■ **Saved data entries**
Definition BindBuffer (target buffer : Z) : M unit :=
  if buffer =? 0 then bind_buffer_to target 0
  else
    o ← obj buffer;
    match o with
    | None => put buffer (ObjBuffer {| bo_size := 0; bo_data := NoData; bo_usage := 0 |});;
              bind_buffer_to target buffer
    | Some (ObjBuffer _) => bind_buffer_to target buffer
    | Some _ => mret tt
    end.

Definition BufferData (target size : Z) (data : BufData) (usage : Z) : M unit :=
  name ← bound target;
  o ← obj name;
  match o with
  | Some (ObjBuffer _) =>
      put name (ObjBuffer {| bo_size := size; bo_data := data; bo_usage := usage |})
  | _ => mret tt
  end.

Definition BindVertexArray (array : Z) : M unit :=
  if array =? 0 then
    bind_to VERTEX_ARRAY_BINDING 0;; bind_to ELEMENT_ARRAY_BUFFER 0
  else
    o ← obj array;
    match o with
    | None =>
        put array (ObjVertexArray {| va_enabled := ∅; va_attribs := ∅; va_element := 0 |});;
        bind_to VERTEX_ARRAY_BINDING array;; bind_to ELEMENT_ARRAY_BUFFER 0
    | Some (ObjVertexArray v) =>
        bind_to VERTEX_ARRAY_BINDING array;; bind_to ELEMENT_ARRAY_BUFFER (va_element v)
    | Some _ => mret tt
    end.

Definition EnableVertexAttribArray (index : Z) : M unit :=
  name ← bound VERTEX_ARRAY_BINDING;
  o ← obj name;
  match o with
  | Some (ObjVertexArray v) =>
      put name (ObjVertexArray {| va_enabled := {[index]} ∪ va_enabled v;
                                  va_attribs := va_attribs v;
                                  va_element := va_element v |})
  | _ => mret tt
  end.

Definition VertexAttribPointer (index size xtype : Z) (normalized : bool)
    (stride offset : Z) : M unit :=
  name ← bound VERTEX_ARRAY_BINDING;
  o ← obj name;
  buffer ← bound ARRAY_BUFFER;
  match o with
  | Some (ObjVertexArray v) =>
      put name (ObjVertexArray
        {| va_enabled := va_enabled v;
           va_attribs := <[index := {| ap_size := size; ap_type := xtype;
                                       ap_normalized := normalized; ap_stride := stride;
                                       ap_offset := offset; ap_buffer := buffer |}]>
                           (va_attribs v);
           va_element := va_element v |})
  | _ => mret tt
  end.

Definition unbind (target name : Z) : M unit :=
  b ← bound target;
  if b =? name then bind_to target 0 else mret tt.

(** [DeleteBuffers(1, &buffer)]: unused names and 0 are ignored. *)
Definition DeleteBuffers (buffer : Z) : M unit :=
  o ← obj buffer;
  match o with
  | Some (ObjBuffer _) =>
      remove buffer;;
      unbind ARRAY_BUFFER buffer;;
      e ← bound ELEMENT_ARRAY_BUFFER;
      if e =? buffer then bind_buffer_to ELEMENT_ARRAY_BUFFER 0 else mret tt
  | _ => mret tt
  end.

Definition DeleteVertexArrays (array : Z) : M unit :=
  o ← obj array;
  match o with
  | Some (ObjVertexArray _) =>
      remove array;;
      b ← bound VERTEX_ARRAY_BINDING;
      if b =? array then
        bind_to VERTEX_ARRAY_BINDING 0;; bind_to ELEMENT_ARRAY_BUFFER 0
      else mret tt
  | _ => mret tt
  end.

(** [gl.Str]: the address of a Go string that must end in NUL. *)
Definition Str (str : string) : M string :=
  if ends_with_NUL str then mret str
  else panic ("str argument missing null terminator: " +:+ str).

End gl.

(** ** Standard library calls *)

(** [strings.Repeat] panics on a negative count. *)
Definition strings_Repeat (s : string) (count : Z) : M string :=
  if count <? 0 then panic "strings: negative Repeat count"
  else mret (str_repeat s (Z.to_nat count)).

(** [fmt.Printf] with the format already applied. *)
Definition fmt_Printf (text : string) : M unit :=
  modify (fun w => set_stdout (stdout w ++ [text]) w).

■ **TASK STATEMENT**
Set down, word for word, each line from the top of the records above through the line with "(ObjBuffer _) => bind_buffer_to target buffer".

■ **FINISHED EXERCISE**
Definition BindBuffer (target buffer : Z) : M unit :=
  if buffer =? 0 then bind_buffer_to target 0
  else
    o ← obj buffer;
    match o with
    | None => put buffer (ObjBuffer {| bo_size := 0; bo_data := NoData; bo_usage := 0 |});;
              bind_buffer_to target buffer
    | Some (ObjBuffer _) => bind_buffer_to target buffer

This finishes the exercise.